Greece deepens European common market instability

TEMP ORARY November 4, 2011 0

Ryan Sardenes shares his insights about current political topics in his weekly column.

The yarn ball of Europe is quickly unraveling, trying to mend the growing tear in the Greek economy. Germany is leading the way, perpetually shoving stimulus money into Greece in order to preserve Europe’s economic health. An economic collapse in Europe can mean big things, not only for Europe’s neighbors, but also for Elizabethtown College students.

Greece’s debt is 145 percent of its gross domestic product (GDP), meaning it will not be released from its financial obligations in the foreseeable future. According to CNBC, Greece holds $350 billion in loans, which will continually inhibit its ability to regain its economic stability. Along with Greece, Portugal and Ireland have the potential of default tearing through the seams of their economy. The European Union, a common market that employs the Euro as their currency, is quickly falling apart, due to increased inflation and the Grecian debt crisis. Recently, the EU voted on a bailout plan in hopes of restoring the euro zone, according to CNBC.

According to CNBC, the bailout encompasses one-trillion Euros ($1.4 trillion), which would be allocated to the ailing countries of Europe. The bailout plan is being predominantly funded by Asian states, such as China and, possibly, Japan. These Asian countries are optimistic about the potential return from their investment in the European bailout plan. If there is no substantial return, this would damage the political alliance between Europe and the participating Asian states. This places immense pressure on the European economy to be successful in the coming years.

Etown houses a study abroad program, which encompasses 26 countries, 9 of which are located in Europe. Nationally, 3 percent of students study abroad, in comparison to 10-14 percent of Etown students who study abroad.

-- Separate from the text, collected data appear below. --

(* ===== verification/TransformAst.v ===== *)
(** * Transformation engine: the expression AST

    Models [mapping/loader/transformation/ast.rs]: the expression, literal,
    operator and type enumerations, the static queries on expressions and
    their [Display] form.  The constructor prefixes [E], [L] and [Ty] stand for
    the Rust paths [Expression::], [Literal::] and [DataType::]. *)

From Stdlib Require Import ZArith Lia Ascii.
From stdpp Require Import base numbers option strings gmap list.
From S2P Require Import Prelude RustStd F64.

Inductive Literal : Type :=
  | LString (s : string)
  | LInteger (i : Z)
  | LFloat (f : f64)
  | LBoolean (b : bool)
  | LNull.

Inductive BinaryOp : Type :=
  | Add | Subtract | Multiply | Divide | Modulo
  | Concat
  | Equal | NotEqual | LessThan | LessThanOrEqual | GreaterThan | GreaterThanOrEqual
  | And | Or
  | Like | NotLike.

Inductive UnaryOp : Type :=
  | Negate | Not | IsNull | IsNotNull.

Inductive DataType : Type :=
  | TyString | TyInteger | TyFloat | TyBoolean | TyDate | TyTimestamp
  | TyDecimal (precision scale : Z)
  | TyUnknown.

Inductive Expression : Type :=
  | ELiteral (l : Literal)
  | EVariable (name : string)
  | EFunctionCall (name : string) (args : list Expression)
  | EBinaryOp (lhs : Expression) (op : BinaryOp) (rhs : Expression)
  | EUnaryOp (op : UnaryOp) (expr : Expression)
  | ECase (conditions : list (Expression * Expression)) (else_expr : option Expression)
  | ECast (expr : Expression) (target_type : DataType).

#[global] Instance Literal_eq_dec : EqDecision Literal.
Proof. solve_decision. Defined.
#[global] Instance BinaryOp_eq_dec : EqDecision BinaryOp.
Proof. solve_decision. Defined.
#[global] Instance UnaryOp_eq_dec : EqDecision UnaryOp.
Proof. solve_decision. Defined.
#[global] Instance DataType_eq_dec : EqDecision DataType.
Proof. solve_decision. Defined.

(** ** Induction over nested expressions *)

Section ExpressionInd.
Context (P : Expression → Prop).
Context (HLit : ∀ l, P (ELiteral l)).
Context (HVar : ∀ x, P (EVariable x)).
Context (HFun : ∀ f args, Forall P args → P (EFunctionCall f args)).
Context (HBin : ∀ l op r, P l → P r → P (EBinaryOp l op r)).
Context (HUn : ∀ op e, P e → P (EUnaryOp op e)).
Context (HCase : ∀ cs els,
  Forall (λ c, P c.1 ∧ P c.2) cs →
  match els with Some e => P e | None => True end →
  P (ECase cs els)).
Context (HCast : ∀ e t, P e → P (ECast e t)).

Fixpoint Expression_rec_nested (e : Expression) : P e :=
  match e with
  | ELiteral l => HLit l
  | EVariable x => HVar x
  | EFunctionCall f args =>
      HFun f args
        ((fix go (l : list Expression) : Forall P l :=
            match l with
            | [] => List.Forall_nil P
            | a :: l' => @List.Forall_cons _ P a l' (Expression_rec_nested a) (go l')
            end) args)
  | EBinaryOp l op r => HBin l op r (Expression_rec_nested l) (Expression_rec_nested r)
  | EUnaryOp op e => HUn op e (Expression_rec_nested e)
  | ECase cs els =>
      HCase cs els
        ((fix go (l : list (Expression * Expression)) :
              Forall (λ c, P c.1 ∧ P c.2) l :=
            match l with
            | [] => List.Forall_nil _
            | (c, t) :: l' =>
                @List.Forall_cons _ (λ c, P c.1 ∧ P c.2) (c, t) l'
                  (conj (Expression_rec_nested c) (Expression_rec_nested t)) (go l')
            end) cs)
        (match els with
         | Some e => Expression_rec_nested e
         | None => I
         end)
  | ECast e t => HCast e t (Expression_rec_nested e)
  end.
End ExpressionInd.

(** ** Static queries *)

(** [Expression::is_constant]. *)
Fixpoint is_constant (e : Expression) : bool :=
  match e with
  | ELiteral _ => true
  | EFunctionCall name args =>
      (String.eqb name "CURRENT_DATE" || String.eqb name "PI" || String.eqb name "E")
      || forallb is_constant args
  | EBinaryOp lhs _ rhs => is_constant lhs && is_constant rhs
  | EUnaryOp _ expr => is_constant expr
  | ECast expr _ => is_constant expr
  | _ => false
  end.

Definition literal_type (l : Literal) : DataType :=
  match l with
  | LString _ => TyString
  | LInteger _ => TyInteger
  | LFloat _ => TyFloat
  | LBoolean _ => TyBoolean
  | LNull => TyUnknown
  end.

Definition str_in (s : string) (l : list string) : bool := existsb (String.eqb s) l.

(** [Expression::infer_type]. *)
Fixpoint infer_type (e : Expression) : DataType :=
  match e with
  | ELiteral lit => literal_type lit
  | EVariable _ => TyUnknown
  | EFunctionCall name _ =>
      let n := to_uppercase name in
      if str_in n ["UPPER"; "LOWER"; "TRIM"; "LTRIM"; "RTRIM"; "REPLACE"; "CONCAT"]
      then TyString
      else if str_in n ["LENGTH"; "ABS"; "ROUND"; "FLOOR"; "CEIL"] then TyInteger
      else if String.eqb n "CURRENT_DATE" then TyDate
      else TyUnknown
  | EBinaryOp lhs op _ =>
      match op with
      | Concat => TyString
      | Add | Subtract | Multiply | Divide | Modulo =>
          match infer_type lhs with
          | TyFloat | TyDecimal _ _ => TyFloat
          | _ => TyInteger
          end
      | Equal | NotEqual | LessThan | LessThanOrEqual | GreaterThan
      | GreaterThanOrEqual | And | Or | Like | NotLike => TyBoolean
      end
  | EUnaryOp op expr =>
      match op with
      | Negate => infer_type expr
      | Not | IsNull | IsNotNull => TyBoolean
      end
  | ECase conditions else_expr =>
      match conditions with
      | (_, then_expr) :: _ => infer_type then_expr
      | [] =>
          match else_expr with
          | Some e => infer_type e
          | None => TyUnknown
          end
      end
  | ECast _ target_type => target_type
  end.

(** [Expression::has_variables]. *)
Fixpoint has_variables (e : Expression) : bool :=
  match e with
  | EVariable _ => true
  | EFunctionCall _ args => existsb has_variables args
  | EBinaryOp lhs _ rhs => has_variables lhs || has_variables rhs
  | EUnaryOp _ expr => has_variables expr
  | ECase conditions else_expr =>
      existsb (λ '(cond, then_expr), has_variables cond || has_variables then_expr) conditions
      || match else_expr with Some e => has_variables e | None => false end
  | ECast expr _ => has_variables expr
  | _ => false
  end.

(** ** [Display] *)

Definition binop_text (op : BinaryOp) : string :=
  match op with
  | Add => "+"
  | Subtract => "-"
  | Multiply => "*"
  | Divide => "/"
  | Modulo => "%"
  | Concat => "||"
  | Equal => "="
  | NotEqual => "!="
  | LessThan => "<"
  | LessThanOrEqual => "<="
  | GreaterThan => ">"
  | GreaterThanOrEqual => ">="
  | And => "AND"
  | Or => "OR"
  | Like => "LIKE"
  | NotLike => "NOT LIKE"
  end.

Definition unop_text (op : UnaryOp) : string :=
  match op with
  | Negate => "-"
  | Not => "NOT "
  | IsNull => "IS NULL"
  | IsNotNull => "IS NOT NULL"
  end.

(** The derived [Debug] of [DataType], used by the [CAST] form. *)
Definition datatype_debug (t : DataType) : string :=
  match t with
  | TyString => "String"
  | TyInteger => "Integer"
  | TyFloat => "Float"
  | TyBoolean => "Boolean"
  | TyDate => "Date"
  | TyTimestamp => "Timestamp"
  | TyDecimal p s =>
      "Decimal { precision: " +:+ i64_to_string p +:+ ", scale: " +:+ i64_to_string s +:+ " }"
  | TyUnknown => "Unknown"
  end.

Definition bool_text (b : bool) : string := if b then "true" else "false".

Definition literal_text (l : Literal) : string :=
  match l with
  | LString s => "'" +:+ s +:+ "'"
  | LInteger i => i64_to_string i
  | LFloat f => f64_to_string f
  | LBoolean b => bool_text b
  | LNull => "NULL"
  end.

(** [strings.join(sep)]. *)
Fixpoint join (sep : string) (l : list string) : string :=
  match l with
  | [] => ""
  | [s] => s
  | s :: l' => s +:+ sep +:+ join sep l'
  end.

(** [impl Display for Expression]. *)
Fixpoint expr_text (e : Expression) : string :=
  match e with
  | ELiteral lit => literal_text lit
  | EVariable name => "{" +:+ name +:+ "}"
  | EFunctionCall name args => name +:+ "(" +:+ join ", " (map expr_text args) +:+ ")"
  | EBinaryOp lhs op rhs =>
      "(" +:+ expr_text lhs +:+ " " +:+ binop_text op +:+ " " +:+ expr_text rhs +:+ ")"
  | EUnaryOp op expr => unop_text op +:+ expr_text expr
  | ECase conditions else_expr =>
      "CASE"
      +:+ foldr (λ '(cond, then_expr) acc,
                   " WHEN " +:+ expr_text cond +:+ " THEN " +:+ expr_text then_expr +:+ acc)
                "" conditions
      +:+ match else_expr with
          | Some e => " ELSE " +:+ expr_text e
          | None => ""
          end
      +:+ " END"
  | ECast expr target_type =>
      "CAST(" +:+ expr_text expr +:+ " AS " +:+ datatype_debug target_type +:+ ")"
  end.

Example expr_text_ex :
  expr_text (EBinaryOp (EVariable "a") Add (ECase [(ELiteral (LBoolean true), ELiteral (LInteger 5))] None))
  = "({a} + CASE WHEN true THEN 5 END)".
Proof. vm_compute. reflexivity. Qed.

Beth Pearson, a sophomore social work major who plans to study in Ireland, expressed a sense of security with the Etown study abroad program: “I have faith that they will not send me anywhere that would put me in a bad political position.”

First-year Brett Williams, an international business major, explained the need to save money prior to his experience abroad: “I need to save so I’ll be able to be fiscally stable. Europe’s difficult economic times will definitely make my wallet thinner.” Williams, who plans to travel to France, will have much adversity to overcome.

Nicolas Sarkozy, the French president, released a statement in late October explaining the French economic climate. Sarkozy said, “We have entered a new world … If we want to defend the French social model, we will need to take the necessary measures.” France’s GDP is expected to increase by only 1 percent during the 2012 fiscal year.

International student Masaaki Kobayashi states, “The American people do not realize how well off they have it … Other places have it much worse. That’s why I left Japan to come here. At Etown I have a better advantage.”

The current recession, which came to light in Oct. 2008, is partially due to many poor financial investments, financial expenditures exceeding total income and fiscally irresponsible governments increasing their nation’s total debt.

Greece, which attracts several Etown study abroad students each year, has been feeling the hardship, coupled with intense riots and a turbulent political atmosphere. This crisis, which started shortly after the global recession of 2008, has escalated, forcing the EU to cut back on its support of Greece. Greece’s economic problems stem from political corruption, according to a study by Transparency International. In Greece, eight political parties participate in the government, which makes it difficult to agree on any recovery plan. Due to the integration of EU members’ economies, when one state of the EU goes through a calamity, the other members are inevitably hurt. Many economists, such as Alan Greenspan and Ben Bernanke, believe Greece is the tipping point in the European economic state.

Steven DiGrazia, Etown alumnus and former senior class president, studied in Barcelona, Albany and Cadiz. He expressed concern about traveling to Europe currently: “Traveling can be expensive; be sure to plan it right. Travel to places like South America that are cheaper [than Europe].”

David Nagel, a first-year who plans to travel to Europe this coming summer, expressed caution in his decision. “I’m worried about the cost of the plane tickets, due to the unstable economy. You never know, the prices could triple by summertime,” Nagel said. For example, an economy class plane tickets to Greece currently cost over $1,000, according to www.aa.com.

The euro zone is perpetually facing challenges, especially with the global economic issues growing. The recently established bailout plan has potential to resurrect the shrinking yarn ball of Europe. European tourism has potential to bolster the economies. Consequently, students who study abroad support market sectors that may lack consumers during this economic downturn. However, students who plan to study in countries facing extreme economic difficulty should be wary; if Greece (or Spain, Ireland or Portugal) fails, students can expect alterations in their travel or study abroad plans.